**What you are asked to do:**
Please repeat the lines below exactly. Begin with the line containing "(** ** Rationals *)" and go on through the line containing "Definition UNIT_INTERVAL_ARRAY_SIZE : Z := 2.".

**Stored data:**
* * * * *

(* ===== verification/Common.v ===== *)
(** * Small records shared by the serialization classes

    Models [packages/core/src/Serialization/Common]: [Anchor.ts],
    [UnitInterval.ts], [ExUnits.ts], [ProtocolVersion.ts],
    [GovernanceActionId.ts], [Hash.ts] and [CborSet.ts].

    An object is a record of its fields and of the blob it was decoded from,
    which the setters forget.  Text is a list of UTF-16 code units, hashes are
    strings of hexadecimal digits. *)

From S2P Require Import Prelude JsRuntime CborCommon CborWriter CborReader Codec Credential Records.

(** ** Anchors *)

Module Anchor.
Record core : Set := Core { coreUrl : list Z; coreDataHash : string }.

Record t : Set := { url : list Z; dataHash : string; originalBytes : option HexBlob }.

Definition EMBEDDED_GROUP_SIZE : Z := 2.
Definition MAX_URL_SIZE_STR_LENGTH : Z := 128.

Definition new (url : list Z) (dataHash : string) : Res t :=
  if MAX_URL_SIZE_STR_LENGTH <? zlen url then
    Throw (InvalidArgumentError "url" ("url must be less or equal to 64 characters long, actual size " +:+ pretty (zlen url)))
  else Ok {| url := url; dataHash := dataHash; originalBytes := None |}.

Definition toCbor (a : t) : Res HexBlob := cached (originalBytes a) (encode (
  call (CborWriter.writeStartArray (Some EMBEDDED_GROUP_SIZE)) ;;
  call (CborWriter.writeTextString (url a)) ;;
  call (CborWriter.writeByteString (Buffer_from_hex (dataHash a))))).

Definition fromCbor (cbor : HexBlob) : Res t := decode (
  length ← call CborReader.readStartArray;
  expectLength EMBEDDED_GROUP_SIZE EMBEDDED_GROUP_SIZE length ;;
  url ← call CborReader.readTextString;
  hash ← readHash 64;
  call CborReader.readEndArray ;;
  anchor ← st_lift (new url hash);
  mret {| url := Anchor.url anchor; dataHash := dataHash anchor; originalBytes := Some cbor |}) cbor.

Definition toCore (a : t) : core := {| coreUrl := url a; coreDataHash := dataHash a |}.
Definition fromCore (a : core) : Res t := new (coreUrl a) (coreDataHash a).

Definition setUrl (a : t) (url : list Z) : t := {| url := url; dataHash := dataHash a; originalBytes := None |}.
Definition setDataHash (a : t) (dataHash : string) : t := {| url := url a; dataHash := dataHash; originalBytes := None |}.
End Anchor.

(** ** Rationals *)

Module UnitInterval.
(** [Cardano.Fraction], whose parts are numbers. *)
Record core : Set := Core { coreNumerator : Z; coreDenominator : Z }.

Record t : Set := { numerator : Z; denominator : Z; originalBytes : option HexBlob }.

Definition UNIT_INTERVAL_ARRAY_SIZE : Z := 2.

Definition toCbor (u : t) : Res HexBlob := cached (originalBytes u) (encode (
  call (CborWriter.writeTag CborTag.RationalNumber) ;;
  call (CborWriter.writeStartArray (Some UNIT_INTERVAL_ARRAY_SIZE)) ;;
  call (CborWriter.writeInt (numerator u)) ;;
  call (CborWriter.writeInt (denominator u)))).

(** The message of the check of the tag peeks for another tag, which may throw. *)
Definition fromCbor (cbor : HexBlob) : Res t := decode (
  tag ← call CborReader.readTag;
  (if negb (tag =? CborTag.RationalNumber) then
     next ← call CborReader.peekTag;
     st_throw (InvalidArgumentError "cbor" ("Expected tag " +:+ pretty CborTag.RationalNumber +:+ ", but got " +:+ pretty next))
   else mret tt) ;;
  length ← call CborReader.readStartArray;
  expectLength UNIT_INTERVAL_ARRAY_SIZE UNIT_INTERVAL_ARRAY_SIZE length ;;
  numerator ← call CborReader.readInt;
  denominator ← call CborReader.readInt;
  call CborReader.readEndArray ;;
  mret {| numerator := numerator; denominator := denominator; originalBytes := Some cbor |}) cbor.

Definition toCore (u : t) : core := {| coreNumerator := Number_of (numerator u); coreDenominator := Number_of (denominator u) |}.
Definition fromCore (f : core) : t := {| numerator := coreNumerator f; denominator := coreDenominator f; originalBytes := None |}.

Definition setNumerator (u : t) (numerator : Z) : t := {| numerator := numerator; denominator := denominator u; originalBytes := None |}.
Definition setDenominator (u : t) (denominator : Z) : t := {| numerator := numerator u; denominator := denominator; originalBytes := None |}.
End UnitInterval.

(** ** Execution units *)

Module ExUnits.
Record core : Set := Core { memory : Z; coreSteps : Z }.

Record t : Set := { mem : Z; steps : Z; originalBytes : option HexBlob }.

Definition EX_UNITS_ARRAY_SIZE : Z := 2.

Definition new (mem steps : Z) : t := {| mem := mem; steps := steps; originalBytes := None |}.

Definition toCbor (e : t) : Res HexBlob := cached (originalBytes e) (encode (
  call (CborWriter.writeStartArray (Some EX_UNITS_ARRAY_SIZE)) ;;
  call (CborWriter.writeInt (mem e)) ;;
  call (CborWriter.writeInt (steps e)))).

Definition fromCbor (cbor : HexBlob) : Res t := decode (
  length ← call CborReader.readStartArray;
  expectLength EX_UNITS_ARRAY_SIZE EX_UNITS_ARRAY_SIZE length ;;
  mem ← call CborReader.readUInt;
  steps ← call CborReader.readUInt;
  call CborReader.readEndArray ;;
  mret {| mem := mem; steps := steps; originalBytes := Some cbor |}) cbor.

Definition toCore (e : t) : core := {| memory := Number_of (mem e); coreSteps := Number_of (steps e) |}.
Definition fromCore (e : core) : t := new (memory e) (coreSteps e).

Definition setMem (e : t) (mem : Z) : t := new mem (steps e).
Definition setSteps (e : t) (steps : Z) : t := new (mem e) steps.
Definition add (e other : t) : t := new (mem e + mem other) (steps e + steps other).
End ExUnits.

(** ** Protocol versions *)

Module ProtocolVersion.
Record core : Set := Core { coreMajor : Z; coreMinor : Z }.

Record t : Set := { major : Z; minor : Z; originalBytes : option HexBlob }.

Definition PROTOCOL_VERSION_ARRAY_SIZE : Z := 2.
Definition MAX_MINOR_PROTOCOL_VERSION : Z := 4294967295.

Definition toCbor (v : t) : Res HexBlob := cached (originalBytes v) (
  if (minor v <? 0) || (MAX_MINOR_PROTOCOL_VERSION <? minor v) then
    Throw (InvalidStateError ("Minor protocol version must be a uint of size 4 (0 to " +:+ pretty MAX_MINOR_PROTOCOL_VERSION
      +:+ "), but got " +:+ pretty (minor v)))
  else encode (
    call (CborWriter.writeStartArray (Some PROTOCOL_VERSION_ARRAY_SIZE)) ;;
    call (CborWriter.writeInt (major v)) ;;
    call (CborWriter.writeInt (minor v)))).

Definition fromCbor (cbor : HexBlob) : Res t := decode (
  length ← call CborReader.readStartArray;
  expectLength PROTOCOL_VERSION_ARRAY_SIZE PROTOCOL_VERSION_ARRAY_SIZE length ;;
  major ← readNumber;
  minor ← readNumber;
  call CborReader.readEndArray ;;
  mret {| major := major; minor := minor; originalBytes := Some cbor |}) cbor.

Definition toCore (v : t) : core := {| coreMajor := major v; coreMinor := minor v |}.
Definition fromCore (v : core) : t := {| major := coreMajor v; minor := coreMinor v; originalBytes := None |}.

Definition setMajor (v : t) (major : Z) : t := {| major := major; minor := minor v; originalBytes := None |}.
Definition setMinor (v : t) (minor : Z) : t := {| major := major v; minor := minor; originalBytes := None |}.
End ProtocolVersion.

(** ** Identifiers of governance actions *)

Module GovernanceActionId.
Record core : Set := Core { coreId : string; actionIndex : Z }.

Record t : Set := { id : string; index : Z; originalBytes : option HexBlob }.

Definition EMBEDDED_GROUP_SIZE : Z := 2.

Definition toCbor (g : t) : Res HexBlob := cached (originalBytes g) (encode (
  call (CborWriter.writeStartArray (Some EMBEDDED_GROUP_SIZE)) ;;
  call (CborWriter.writeByteString (Buffer_from_hex (id g))) ;;
  call (CborWriter.writeInt (index g)))).

Definition fromCbor (cbor : HexBlob) : Res t := decode (
  length ← call CborReader.readStartArray;
  expectLength EMBEDDED_GROUP_SIZE EMBEDDED_GROUP_SIZE length ;;
  txId ← readHex;
  index ← call CborReader.readInt;
  mret {| id := txId; index := index; originalBytes := Some cbor |}) cbor.

Definition toCore (g : t) : core := {| coreId := id g; actionIndex := Number_of (index g) |}.
Definition fromCore (g : core) : t := {| id := coreId g; index := actionIndex g; originalBytes := None |}.

Definition setTransactionId (g : t) (id : string) : t := {| id := id; index := index g; originalBytes := None |}.
Definition setIndex (g : t) (index : Z) : t := {| id := id g; index := index; originalBytes := None |}.
Definition equals (g other : t) : bool := (index g =? index other) && String.eqb (id g) (id other).
End GovernanceActionId.

(** ** Hashes *)

Module Hash.
Definition toCbor (value : string) : Res HexBlob := encode (call (CborWriter.writeByteString (Buffer_from_hex value))).
Definition fromCbor (cbor : HexBlob) : Res string := decode readHex cbor.
End Hash.

(** ** Sets *)

(** [util/conwayEra.ts]: the flag that selects the encoding of sets. *)
Class Era := inConwayEra : bool.

Module CborSet.
Record t (T : Type) : Type := { values : list T; originalBytes : option HexBlob }.
Arguments values {T} _.
Arguments originalBytes {T} _.
Arguments Build_t {T} _ _.

Section set.
Context `{Era} {C T : Type} (elementToCbor : T -> Res HexBlob) (elementFromCbor : HexBlob -> Res T).

Definition new (values : list T) : t T := Build_t values None.

(** [if (reader.peekState() === CborReaderState.Tag && reader.peekTag() === CborTag.Set) reader.readTag();] *)
Definition skipSetTag : Dec unit :=
  state ← call CborReader.peekState;
  if bool_decide (state = CborReaderState.Tag) then
    tag ← call CborReader.peekTag;
    if tag =? CborTag.Set_ then call CborReader.readTag ;; mret tt else mret tt
  else mret tt.

Definition fromCbor (cbor : HexBlob) : Res (t T) := decode (
  skipSetTag ;;
  call CborReader.readStartArray ;;
  values ← readWhileNot CborReaderState.EndArray (readNested elementFromCbor);
  mret (Build_t values (Some cbor))) cbor.

Definition toCbor (s : t T) : Res HexBlob := cached (originalBytes s) (encode (
  (if inConwayEra then call (CborWriter.writeTag CborTag.Set_) else mret tt) ;;
  call (CborWriter.writeStartArray (Some (zlen (values s)))) ;;
  forEach (fun x => writeEncoded (elementToCbor x)) (values s))).

Definition toCore (elementToCore : T -> Res C) (s : t T) : Res (list C) := mapM elementToCore (values s).
Definition fromCore (elementFromCore : C -> Res T) (l : list C) : Res (t T) := values ← mapM elementFromCore l; Ok (new values).

Definition setValues (s : t T) (values : list T) : t T := new values.
Definition size (s : t T) : Z := zlen (values s).
End set.
End CborSet.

* * * * *

**Finished exercise:**
(** ** Rationals *)

Module UnitInterval.
(** [Cardano.Fraction], whose parts are numbers. *)
Record core : Set := Core { coreNumerator : Z; coreDenominator : Z }.

Record t : Set := { numerator : Z; denominator : Z; originalBytes : option HexBlob }.

Definition UNIT_INTERVAL_ARRAY_SIZE : Z := 2.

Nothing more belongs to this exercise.